Jeff é uma espécie de fusão britânica de um George Constanza e de um Kramer, apesar das diferenças físicas relativamente ao primeiro: os seus caracteres têm muito em comum na insegurança perante o sexo oposto (Jeff-George), numa maturidade bem típica de uma criança de 10 anos (Jeff-Kramer-George), na versatilidade enquanto personagens puramente cómicas de gestos bizarros (Jeff-Kramer). De resto, poderíamos encontrar paralelo em algumas outras personagens de ambas as séries.

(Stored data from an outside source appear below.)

Lemma new_area q pages1 k1 k2 : (q ∉ rest) -> kept rest (s_k s) k1 -> kspace (q :: rest) pt f pages1 k1 ->
  k2 = update k_mem_l (memset (k_mem k1) q 0 PGSIZE) k1 ->
  wp (ok ← kmem (vma_pages kernel_end pt start end_ sz perm 1 0);
      if negb (ok =? 0) then _ ← vfree kernel_end q; mret 0
      else _ ← vlink q (hd_or head l2) new_vma; mret q)
    (fun r s' => (r = 0 /\ (exists k', s' = update s_k_l k' s /\ undone (s_k s) rest pt f k')
        /\ (length pages1 <= 4 * length new_vas)%nat)
      \/ (r = q /\ area_made s head rest pt f l1 l2 q new_vma new_vas s'))
    (update s_vmas_l (<[q := vma0]> h) (update s_k_l k2 s)).
Proof using All.
  intros Hq Hk1 Hs1 ->. set (k2 := update k_mem_l _ k1).
  destruct (ks_write kernel_end Hend all Hall Hnd _ _ _ _ _ q (memset (k_mem k1) q 0 PGSIZE) Hs1) as [Hs2 Hk2]; [left| |].
  { intros c Hc. rewrite rd8_memset_page. by rewrite decide_False. }
  assert (kept rest (s_k s) k2) as Hk02.
  { eapply kept_trans; [exact Hk1|]. apply Hk2; [|done]. intros c Hc.
    apply (ks_ok kernel_end Hend all Hall Hnd _ _ _ _ _ Hs1). right. left. by right. }
  apply wp_bind, wp_zoom. change (view s_k_l _) with k2. eapply wp_mono; [exact (new_pages q k2 pages1 Hs2)|].
  intros r k3 [[-> (ps & pages' & Hm)]|(-> & Hu & Hn)].
  - cbn [negb Z.eqb]. eapply wp_mono.
    + assert (update s_k_l k3 (update s_vmas_l (<[q := vma0]> h) (update s_k_l k2 s))
        = update s_k_l k3 (update s_vmas_l (<[q := vma0]> h) s)) as -> by (by destruct s).
      by apply (new_link q k2 k3 ps pages' (length pages1)).
    + intros r s' [-> Ha]. by right.
  - change (negb (u64 (-1) =? 0)) with true. cbv iota. eapply wp_mono.
    + assert (update s_k_l k3 (update s_vmas_l (<[q := vma0]> h) (update s_k_l k2 s))
        = update s_k_l k3 (update s_vmas_l (<[q := vma0]> h) s)) as -> by (by destruct s).
      by apply (new_undo q k2 k3).
    + intros r s' [-> Ha]. left. by split.
Qed.
End New.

Mesmo sendo fã incondicional de Seinfeld, considero Coupling mais inteligente. Pena que se tenha ficado, segundo sei, pela 4ª série, isto apesar de considerar que as últimas séries de Seinfeld estão gastas e claramente forçadas.

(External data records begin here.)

Definition buf0 : buf := Buf 0 0 0 (Sleeplock 0 (Spin 0 "" None) "" 0) 0 0 0 [].
(** [bcache.buf[i]] *)
Definition buf_l (i : nat) : lens bio buf := bc_buf_l ⊚ lmap i buf0.
#[export] Instance buf_put i : LensPut (buf_l i).
Proof. unfold buf_l. apply _. Qed.
Abbreviation bst := (pst * bio)%type.
Abbreviation bclk := (snd_l ⊚ bc_lock_l).
Abbreviation rdlk := (snd_l ⊚ rd_lock_l).
Definition bl (i : nat) : lens bst buf := snd_l ⊚ buf_l i.
(** The process layer and the buffer's own lock. *)
Definition bsl (i : nat) : lens bst (pst * sleeplock) := lpair fst_l (bl i ⊚ b_lock_l).

(** The sleeplock of buffer [i] as a channel. *)
Definition BUFCHAN (i : nat) : Z := 1000 + Z.of_nat i.

(** Inserts [b] after the head. *)
Definition push_front (b : nat) : M bst unit :=
  n ← rd (bl HEAD ⊚ b_next_l);
  _ ← bl b ⊚ b_next_l <~ n;
  _ ← bl b ⊚ b_prev_l <~ HEAD;
  n ← rd (bl HEAD ⊚ b_next_l);
  _ ← bl n ⊚ b_prev_l <~ b;
  bl HEAD ⊚ b_next_l <~ b.

(** Takes [b] out of the ring. *)
Definition unlink (b : nat) : M bst unit :=
  n ← rd (bl b ⊚ b_next_l); p ← rd (bl b ⊚ b_prev_l);
  _ ← bl n ⊚ b_prev_l <~ p;
  p ← rd (bl b ⊚ b_prev_l); n ← rd (bl b ⊚ b_next_l);
  bl p ⊚ b_next_l <~ n.

(** One turn of [binit]'s loop. *)
Definition binit_body (b : nat) : M bst unit :=
  _ ← bl b ⊚ b_refcnt_l <~ 0;
  _ ← bl b ⊚ b_sectorno_l <~ u32 (Z.lnot 0);
  _ ← bl b ⊚ b_dev_l <~ u32 (Z.lnot 0);
  n ← rd (bl HEAD ⊚ b_next_l);
  _ ← bl b ⊚ b_next_l <~ n;
  _ ← bl b ⊚ b_prev_l <~ HEAD;
  _ ← zoom (bsl b) (initsleeplock "buffer");
  n ← rd (bl HEAD ⊚ b_next_l);
  _ ← bl n ⊚ b_prev_l <~ b;
  bl HEAD ⊚ b_next_l <~ b.

Definition binit_ring : M bst unit :=
  _ ← initlock bclk "bcache";
  _ ← bl HEAD ⊚ b_prev_l <~ HEAD;
  _ ← bl HEAD ⊚ b_next_l <~ HEAD;
  for_each (seq 0 NBUF) binit_body.
Definition binit : M bst unit := _ ← binit_ring; zoom fst_l (psay "binit" []).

segunda-feira, 5 de maio de 2008

LOST

A série tem os ingredientes ideais para cativar a atenção de um espectador cansado das imagens actuais carregadas de tecnologia informática e de labirintos de investigações. Uma ilha paradisíaca onde parecemos mergulhar como numas férias impensáveis. À partida tudo parece entretenimento. Puro. Mas não é só. Está lá o imaginário de Júlio Verne, mas está muito mais. Está mistério, um mistério que parece indecifrável, mas que causa vertigem à medida que os episódios avançam em catadupa. Está lá essa fantástica técnica da analepse aplicada ao cinema em estilo de flash-back, utilizado em Lost com mestria e de uma forma inovadora, cruzando-se inclusivamente com os flash-forwards. A mistura resulta bem quando não é exagerada.

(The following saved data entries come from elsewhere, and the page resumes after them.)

Definition desc0 : vringdesc := VRingDesc 0 0 0 0.
Definition info0 : vinfo := VInfo None 0.
(** [disk.desc[i]], [disk.free[i]], [disk.info[i]], [b->disk], [disk.avail[i]];
    the descriptors the driver uses are its own, within the table. *)
Definition dsc (i : Z) : lens vst vringdesc := vd ⊚ (vd_desc_l ⊚ lnth (Z.to_nat i) desc0).
Definition fre (i : Z) : lens vst Z := vd ⊚ (vd_free_l ⊚ lnth (Z.to_nat i) 0).
Definition inf (i : Z) : lens vst vinfo := vd ⊚ (vd_info_l ⊚ lnth (Z.to_nat i) info0).
Definition own (b : nat) : lens vst Z := vd ⊚ (vd_own_l ⊚ lmap b 0).
Definition avl (i : Z) : lens vst Z := vd ⊚ (vd_avail_l ⊚ lnth (Z.to_nat i) 0).

Section Virtio.
(** The value of a register, at the n-th look. *)
Variable regs : nat -> Z -> Z.
(** The device's work before the n-th look. *)
Variable device : nat -> bio * vdisk -> bio * vdisk.
(** The addresses of [disk], and of [b->data] for every buffer. *)
Variable disk_at : Z.
Variable data_at : nat -> Z.

(** [&disk.info[i].status] *)
Definition status_at (i : Z) : Z := u64 (disk_at + 2 * PGSIZE + 40 + 16 * i + 8).

Definition look : M vst nat :=
  n ← rd (vd ⊚ vd_looks_l); _ ← vd ⊚ vd_looks_l <~ S n; mret n.
(** [*R(r)] and [*R(r) = v] *)
Definition rreg (r : Z) : M vst Z := n ← look; mret (u32 (regs n r)).
Definition wreg (r v : Z) : M vst unit := md (vd ⊚ vd_regs_l) (fun l => l ++ [(r, u32 v)]).
(** [disk.used->id], as the device has it by now. *)
Definition used_id : M vst Z := n ← look; _ ← md snd_l (device n); rd (vd ⊚ vd_id_l).

Definition virtio_disk_init : M vst unit :=
  _ ← initlock vlk "virtio_disk";
  magic ← rreg VIRTIO_MMIO_MAGIC_VALUE;
  version ← (if magic =? 0x74726976 then rreg VIRTIO_MMIO_VERSION else mret 0);
  device_id ← (if version =? 1 then rreg VIRTIO_MMIO_DEVICE_ID else mret 0);
  vendor ← (if device_id =? 2 then rreg VIRTIO_MMIO_VENDOR_ID else mret 0);
  if negb (vendor =? 0x554d4551) then panic "could not find virtio disk"
  else
    let status := Z.lor 0 VIRTIO_CONFIG_S_ACKNOWLEDGE in
    _ ← wreg VIRTIO_MMIO_STATUS status;
    let status := Z.lor status VIRTIO_CONFIG_S_DRIVER in
    _ ← wreg VIRTIO_MMIO_STATUS status;
    features ← rreg VIRTIO_MMIO_DEVICE_FEATURES;
    let features := foldl (fun f k => Z.land f (u64 (Z.lnot (Z.shiftl 1 k)))) features refused_features in
    _ ← wreg VIRTIO_MMIO_DRIVER_FEATURES features;
    let status := Z.lor status VIRTIO_CONFIG_S_FEATURES_OK in
    _ ← wreg VIRTIO_MMIO_STATUS status;
    let status := Z.lor status VIRTIO_CONFIG_S_DRIVER_OK in
    _ ← wreg VIRTIO_MMIO_STATUS status;
    _ ← wreg VIRTIO_MMIO_GUEST_PAGE_SIZE PGSIZE;
    _ ← wreg VIRTIO_MMIO_QUEUE_SEL 0;
    max ← rreg VIRTIO_MMIO_QUEUE_NUM_MAX;
    if max =? 0 then panic "virtio disk has no queue 0"
    else if max <? NUM then panic "virtio disk max queue too short"
    else
      _ ← wreg VIRTIO_MMIO_QUEUE_NUM NUM;
      _ ← vd ⊚ vd_desc_l <~ replicate 8 desc0;
      _ ← vd ⊚ vd_avail_l <~ replicate 10 0;
      _ ← vd ⊚ vd_id_l <~ 0;
      _ ← vd ⊚ vd_elems_l <~ replicate 8 (0, 0);
      _ ← wreg VIRTIO_MMIO_QUEUE_PFN (Z.shiftr disk_at PGSHIFT);
      for_each (seqZ 0 NUM) (fun i => fre i <~ 1).

(** The index of a free descriptor, or -1. *)
Definition alloc_desc : M vst Z :=
  r ← for_until (seqZ 0 NUM) (fun i =>
    f ← rd (fre i);
    if truth f then _ ← fre i <~ 0; mret (Some i) else mret None);
  mret (default (-1) r).

Definition free_desc (i : Z) : M vst unit :=
  if NUM <=? i then panic "virtio_disk_intr 1"
  else
    f ← rd (fre i);
    if truth f then panic "virtio_disk_intr 2"
    else
      _ ← dsc i ⊚ vr_addr_l <~ 0;
      _ ← fre i <~ 1;
      zoom fst_l (wakeup CDiskFree).

(** Each turn frees a descriptor that was taken, or panics: [NUM + 1] turns are
    enough. *)
Definition free_chain (i : Z) : M vst unit :=
  loop (S (Z.to_nat NUM)) i (fun i =>
    _ ← free_desc i;
    d ← rd (dsc i);
    mret (if truth (Z.land (vr_flags d) VRING_DESC_F_NEXT) then inl (vr_next d) else inr tt)).

(** [idx], or [None] for -1. *)
Definition alloc3_desc : M vst (option (list Z)) :=
  r ← for_acc (seqZ 0 3) [] (fun _ idx =>
    d ← alloc_desc;
    if d <? 0 then _ ← for_each idx free_desc; mret (inr tt) else mret (inl (idx ++ [d])));
  mret (match r with inl idx => Some idx | inr _ => None end).

(** The whole of the queue's work for a request: the three descriptors, the
    rings, the device told.  [buf0] is the address of the header, on the
    process's kernel stack. *)
Definition post (buf0 : Z) (b : nat) (write sector idx0 idx1 idx2 : Z) : M vst unit :=
  _ ← md (vd ⊚ vd_hdr_l) (fun h =>
        <[buf0 := (if truth write then VIRTIO_BLK_T_OUT else VIRTIO_BLK_T_IN, 0, sector)]> h);
  pa ← zoom (fst_l ⊚ s_k_l) (kpt ← rd k_kpt_l; kwalkaddr kpt buf0);
  _ ← dsc idx0 ⊚ vr_addr_l <~ pa;
  _ ← dsc idx0 ⊚ vr_len_l <~ 16;
  _ ← dsc idx0 ⊚ vr_flags_l <~ VRING_DESC_F_NEXT;
  _ ← dsc idx0 ⊚ vr_next_l <~ u16 idx1;
  _ ← dsc idx1 ⊚ vr_addr_l <~ data_at b;
  _ ← dsc idx1 ⊚ vr_len_l <~ BSIZE;
  _ ← dsc idx1 ⊚ vr_flags_l <~ (if truth write then 0 else VRING_DESC_F_WRITE);
  _ ← md (dsc idx1 ⊚ vr_flags_l) (fun f => Z.lor f VRING_DESC_F_NEXT);
  _ ← dsc idx1 ⊚ vr_next_l <~ u16 idx2;
  _ ← inf idx0 ⊚ in_status_l <~ 0;
  _ ← dsc idx2 ⊚ vr_addr_l <~ status_at idx0;
  _ ← dsc idx2 ⊚ vr_len_l <~ 1;
  _ ← dsc idx2 ⊚ vr_flags_l <~ VRING_DESC_F_WRITE;
  _ ← dsc idx2 ⊚ vr_next_l <~ 0;
  _ ← own b <~ 1;
  _ ← inf idx0 ⊚ in_b_l <~ Some b;
  a ← rd (avl 1);
  _ ← avl (2 + a mod NUM) <~ u16 idx0;
  _ ← avl 1 <~ u16 (a + 1);
  wreg VIRTIO_MMIO_QUEUE_NOTIFY 0.

Definition desc_turn : M vst (unit + list Z) :=
  r ← alloc3_desc;
  match r with
  | Some idx => mret (inr idx)
  | None => _ ← sleep fst_l CDiskFree vlk; mret (inl tt)
  end.
Definition done_turn (b : nat) : M vst (unit + unit) :=
  o ← rd (own b);
  if o =? 1 then _ ← sleep fst_l (CBuf b) vlk; mret (inl tt) else mret (inr tt).

(** [fuel] bounds the times the process is woken to find no descriptors, or
    its request not done. *)
Definition virtio_disk_rw (fuel : nat) (buf0 : Z) (b : nat) (write : Z) : M vst unit :=
  sector ← rd (snd_l ⊚ fst_l ⊚ buf_l b ⊚ b_sectorno_l);
  _ ← acquire phart vlk;
  idx ← loop fuel tt (fun _ => desc_turn);
  let idx0 := nth 0 idx 0 in
  _ ← post buf0 b write sector idx0 (nth 1 idx 0) (nth 2 idx 0);
  _ ← loop fuel tt (fun _ => done_turn b);
  _ ← inf idx0 ⊚ in_b_l <~ None;
  _ ← free_chain idx0;
  release phart vlk.

(** One turn of the loop over the used ring.  What the device leaves in it is
    only an index if the device says so. *)
Definition intr_turn : M vst (unit + unit) :=
  u ← rd (vd ⊚ vd_used_idx_l);
  uid ← used_id;
  if u mod NUM =? uid mod NUM then mret (inr tt)
  else
    elems ← rd (vd ⊚ vd_elems_l);
    '(id, _) ← lift "used->elems" (elems !! Z.to_nat u);
    let id := s32 id in
    info ← rd (vd ⊚ vd_info_l);
    r ← lift "info" (if id <? 0 then None else info !! Z.to_nat id);
    if negb (in_status r =? 0) then panic "virtio_disk_intr status"
    else
      b ← lift "info.b" (in_b r);
      _ ← own b <~ 0;
      _ ← zoom fst_l (wakeup (CBuf b));
      u ← rd (vd ⊚ vd_used_idx_l);
      _ ← vd ⊚ vd_used_idx_l <~ u16 ((u + 1) mod NUM);
      mret (inl tt).

Definition virtio_disk_intr (fuel : nat) : M vst unit :=
  _ ← acquire phart vlk;
  _ ← loop fuel tt (fun _ => intr_turn);
  st ← rreg VIRTIO_MMIO_INTERRUPT_STATUS;
  _ ← wreg VIRTIO_MMIO_INTERRUPT_ACK (Z.land st 3);
  release phart vlk.

(** kernel/disk.c, built for QEMU *)
Definition disk_init : M vst unit := virtio_disk_init.
Definition disk_read (fuel : nat) (buf0 : Z) (b : nat) : M vst unit := virtio_disk_rw fuel buf0 b 0.
Definition disk_write (fuel : nat) (buf0 : Z) (b : nat) : M vst unit := virtio_disk_rw fuel buf0 b 1.
Definition disk_intr (fuel : nat) : M vst unit := virtio_disk_intr fuel.
End Virtio.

A 1ª série foi a melhor. O mistério e o suspense estavam em índices máximos, porque tudo era possível, todas as hipóteses pertinentes, mas logo improváveis, porque afinal nada se sabia de concreto acerca da ilha. As personagens muito boas. Jack é o herói romântico, cuja queda pelo abismo lhe dá o encanto dos grandes heróis imperfeitos. Locke é complexo dentro da sua instintiva sede de sobrevivência, tem um charme e uma postura que lhe garantem uma presença muito forte na série. Os outros, todos desfilam nas suas histórias de encontros e desencontros, almas que estavam perdidas na vida do mundo cosmopolita, onde toda a comunicação é possível; que se encontram a si próprios e aos outros na ilha, numa forma de comunicação primitiva que realça a sua essência verdadeira.
Desde X-Files que não via uma série que me entusiasmasse tanto. Na verdade, os últimos tempos têm sido perdidos na série e sinto-me agora perdido. Porque os episódios da 4ª série estão a chegar ao fim, mas principalmente porque ela entrou num compassar lento e desinteressante. Os episódios arrastam-se entre flash-backs e flash-forwards cruzados ao extremo para confundir o espectador menos atento. de resto, o exagero das analepses e prolepses serve claramente objectivos comerciais. Em termos de argumento, nada de novo, tardam as revelações e cada vez mais é notório que essas revelações são previsíveis.
Para quem nunca acompanhou a série, aconselho vivamente porque suplanta de longe as séries sobre médicos e hospitais preferidas (começam a faltar doenças para o Dr. House tratar) dos espectadores. Mas previno que a excitante viagem ao desconhecido só dura até à 3ª série. Depois… é para os fãs se despedirem sem que fique a sensação de vazio.